Lemma fptr_ok_loop_runs_once_witness :
  run (eval exiting_check) sample_process =
    Exits (log_line "out of memory" sample_process) /\
  run (fptr_ok 1 second_site exiting_check) sample_process =
    Exits (log_line "out of memory" sample_process).
Proof.
  split; [reflexivity |].
  apply (proj1 (proj2 (fptr_ok_loop_runs_once 0 0 second_site exiting_check
                         sample_process))).
  reflexivity.
Defined.

(** ** Consecutive checks *)

Lemma run_fptr_ok_seq_cons
    (n : nat) (site : call_site) (x : check_expr)
    (rest : list (call_site * check_expr)) (s s1 : process) (v : Z) :
  run (eval x) s = Returns v s1 -> v <> 0 ->
  run (fptr_ok_seq (S n) ((site, x) :: rest)) s =
  run (fptr_ok_seq (S n) rest) s1.
Proof.
  intros Hx Hv. cbn [fptr_ok_seq].
  assert (H : run (fptr_ok (S n) site x) s = Returns tt s1).
  { rewrite fptr_ok_unfold, Hx.
    destruct (Z.eqb_spec v 0); [contradiction | reflexivity]. }
  rewrite (run_bind_returns _ _ _ _ _ H). reflexivity.
Qed.

(** X5: a run of consecutive checks whose expressions all yield nonzero
    values returns, in the state the evaluations leave one after the
    other: the checks add nothing of their own. *)
Theorem fptr_ok_seq_all_pass
    (n : nat) (uses : list (call_site * check_expr)) (s s' : process) :
  all_pass uses s s' ->
  run (fptr_ok_seq (S n) uses) s = Returns tt s'.
Proof.
  induction 1 as [s | site x rest s s1 s' v Hx Hv _ IH].
  - reflexivity.
  - rewrite (run_fptr_ok_seq_cons _ _ _ _ _ _ _ Hx Hv). exact IH.
Qed.

Lemma fptr_ok_seq_all_pass_witness :
  all_pass [ (second_site, counting_check); (sample_site, minus_one_check) ]
    sample_process counted_once /\
  run (fptr_ok_seq 1
         [ (second_site, counting_check); (sample_site, minus_one_check) ])
    sample_process = Returns tt counted_once.
Proof.
  assert (H : all_pass
                [ (second_site, counting_check); (sample_site, minus_one_check) ]
                sample_process counted_once).
  { apply (all_pass_cons _ _ _ _ counted_once _ 1); [reflexivity | lia |].
    apply (all_pass_cons _ _ _ _ counted_once _ (-1)); [reflexivity | lia |].
    apply all_pass_nil. }
  split; [exact H |].
  apply (fptr_ok_seq_all_pass 0 _ _ _ H).
Defined.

__Problem to work on__: Transcribe each line of the material without any alteration.

__Final answer__:
Lemma fptr_ok_loop_runs_once_witness :
  run (eval exiting_check) sample_process =
    Exits (log_line "out of memory" sample_process) /\
  run (fptr_ok 1 second_site exiting_check) sample_process =
    Exits (log_line "out of memory" sample_process).
Proof.
  split; [reflexivity |].
  apply (proj1 (proj2 (fptr_ok_loop_runs_once 0 0 second_site exiting_check
                         sample_process))).
  reflexivity.
Defined.

(** ** Consecutive checks *)

Lemma run_fptr_ok_seq_cons
    (n : nat) (site : call_site) (x : check_expr)
    (rest : list (call_site * check_expr)) (s s1 : process) (v : Z) :
  run (eval x) s = Returns v s1 -> v <> 0 ->
  run (fptr_ok_seq (S n) ((site, x) :: rest)) s =
  run (fptr_ok_seq (S n) rest) s1.
Proof.
  intros Hx Hv. cbn [fptr_ok_seq].
  assert (H : run (fptr_ok (S n) site x) s = Returns tt s1).
  { rewrite fptr_ok_unfold, Hx.
    destruct (Z.eqb_spec v 0); [contradiction | reflexivity]. }
  rewrite (run_bind_returns _ _ _ _ _ H). reflexivity.
Qed.

(** X5: a run of consecutive checks whose expressions all yield nonzero
    values returns, in the state the evaluations leave one after the
    other: the checks add nothing of their own. *)
Theorem fptr_ok_seq_all_pass
    (n : nat) (uses : list (call_site * check_expr)) (s s' : process) :
  all_pass uses s s' ->
  run (fptr_ok_seq (S n) uses) s = Returns tt s'.
Proof.
  induction 1 as [s | site x rest s s1 s' v Hx Hv _ IH].
  - reflexivity.
  - rewrite (run_fptr_ok_seq_cons _ _ _ _ _ _ _ Hx Hv). exact IH.
Qed.

Lemma fptr_ok_seq_all_pass_witness :
  all_pass [ (second_site, counting_check); (sample_site, minus_one_check) ]
    sample_process counted_once /\
  run (fptr_ok_seq 1
         [ (second_site, counting_check); (sample_site, minus_one_check) ])
    sample_process = Returns tt counted_once.
Proof.
  assert (H : all_pass
                [ (second_site, counting_check); (sample_site, minus_one_check) ]
                sample_process counted_once).
  { apply (all_pass_cons _ _ _ _ counted_once _ 1); [reflexivity | lia |].
    apply (all_pass_cons _ _ _ _ counted_once _ (-1)); [reflexivity | lia |].
    apply all_pass_nil. }
  split; [exact H |].
  apply (fptr_ok_seq_all_pass 0 _ _ _ H).
Defined.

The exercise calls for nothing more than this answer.